Der Finanzminister hatte letzte Woche bei einer Wahlkampfveranstaltung in Ahrensburg gesagt: "Es wird in Griechenland noch einmal ein Programm geben müssen." Dafür erntete er Kritik unter anderem von CSU-Chef Horst Seehofer, der die Äußerung als "nicht sehr glücklich bezeichnete". FDP-Spitzenkandidat Rainer Brüderle nannte sie "verfrüht".

Außenminister Guido Westerwelle (FDP) und EZB-Direktoriumsmitglied Jörg Asmussen verwiesen darauf, dass der Druck auf Griechenland nicht nachlassen dürfe. "Kündigt man zu früh neue Hilfen an, wird der Reform-Elan nicht größer", sagte Westerwelle.
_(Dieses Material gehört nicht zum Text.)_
(* ===== verification/TemporalStream.v ===== *)
(** The subscriber's side of a Temporal stream ([stream_handle.go], [stream.go]): decoding the items
    of the workflow's stream, dropping what a failed attempt of a model call left, approvals
    already resolved, and the event that ends the stream; with the outcome a handle keeps
    ([run_handle.go]). *)
From S2P Require Import Prelude GoLib Types Codec JsonText JsonCodec TimeText Telemetry Events EventsCodec Sanitize Handles Prog A2aClient TemporalClient.

#[local] Open Scope string_scope.
#[local] Open Scope list_scope.
#[local] Open Scope Z_scope.

Module Stream.

(** ** The outcome of a run *)

Definition isApplicationWorkflowError (err : error) : bool :=
  errors_Is err ErrBudgetExceeded || errors_Is err ErrBudgetApprovalUnavailable.

(** Restores the sentinels a workflow error loses when Temporal serialises it. *)
Definition mapWorkflowError (err : error) : error :=
  if isApplicationWorkflowError err then err
  else if Contains (err_msg err) (sentinel_msg ErrBudgetExceeded) then sentinel_with_msg ErrBudgetExceeded (err_msg err)
  else if Contains (err_msg err) (sentinel_msg ErrBudgetApprovalUnavailable) then
    sentinel_with_msg ErrBudgetApprovalUnavailable (err_msg err)
  else err.

Definition with_run_id (id : string) (r : AgentRunResult) : AgentRunResult :=
  {| ar_Content := ar_Content r; ar_AgentName := ar_AgentName r; ar_Model := ar_Model r; ar_Metadata := ar_Metadata r;
     ar_RunID := if String.eqb (ar_RunID r) "" then id else ar_RunID r; ar_LLMUsage := ar_LLMUsage r; ar_Telemetry := ar_Telemetry r |}.

Definition with_agent_name (name : string) (r : AgentRunResult) : AgentRunResult :=
  {| ar_Content := ar_Content r; ar_AgentName := name; ar_Model := ar_Model r; ar_Metadata := ar_Metadata r;
     ar_RunID := ar_RunID r; ar_LLMUsage := ar_LLMUsage r; ar_Telemetry := ar_Telemetry r |}.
Doch der Finanzminister rechtfertigte sich gestern: Er habe sich geäußert, weil es die öffentliche Unterstellung gebe, dass die Regierung vor der Wahl nicht die Wahrheit sage und einen Schuldenschnitt für Griechenland plane. Den werde es aber definitiv nicht geben. Bei einem erneuten Schuldenschnitt würden erstmals auch die deutschen Steuerzahler beteiligt, weil ein Großteil der Schulden Griechenlands mittlerweile in Händen europäischer Institutionen liegt.

Die Spitze der Regierung versuchte, die Debatte zu entschärfen. Vizekanzler Philipp Rösler (FDP) sagte gestern auf Anfrage, das zweite Griechenland-Paket laufe bis 2014. Erst dann könne man sehen, ob weitere Hilfen nötig seien. Ähnlich äußerte sich Kanzlerin Angela Merkel. Erst im nächsten Jahr werde man sich mit der Frage befassen, wie die Entwicklung des Schuldenstandes und der Strukturreformen in Griechenland sei. Das habe man immer gesagt. Schäuble betonte am Sonntag auf einer Bürgerveranstaltung in Berlin, er sehe sich nicht im Gegensatz zu dieser Linie. "Die Wahrheit ist aber auch, dass es hochwahrscheinlich ist, dass es zu einem weiteren Rettungspaket kommt."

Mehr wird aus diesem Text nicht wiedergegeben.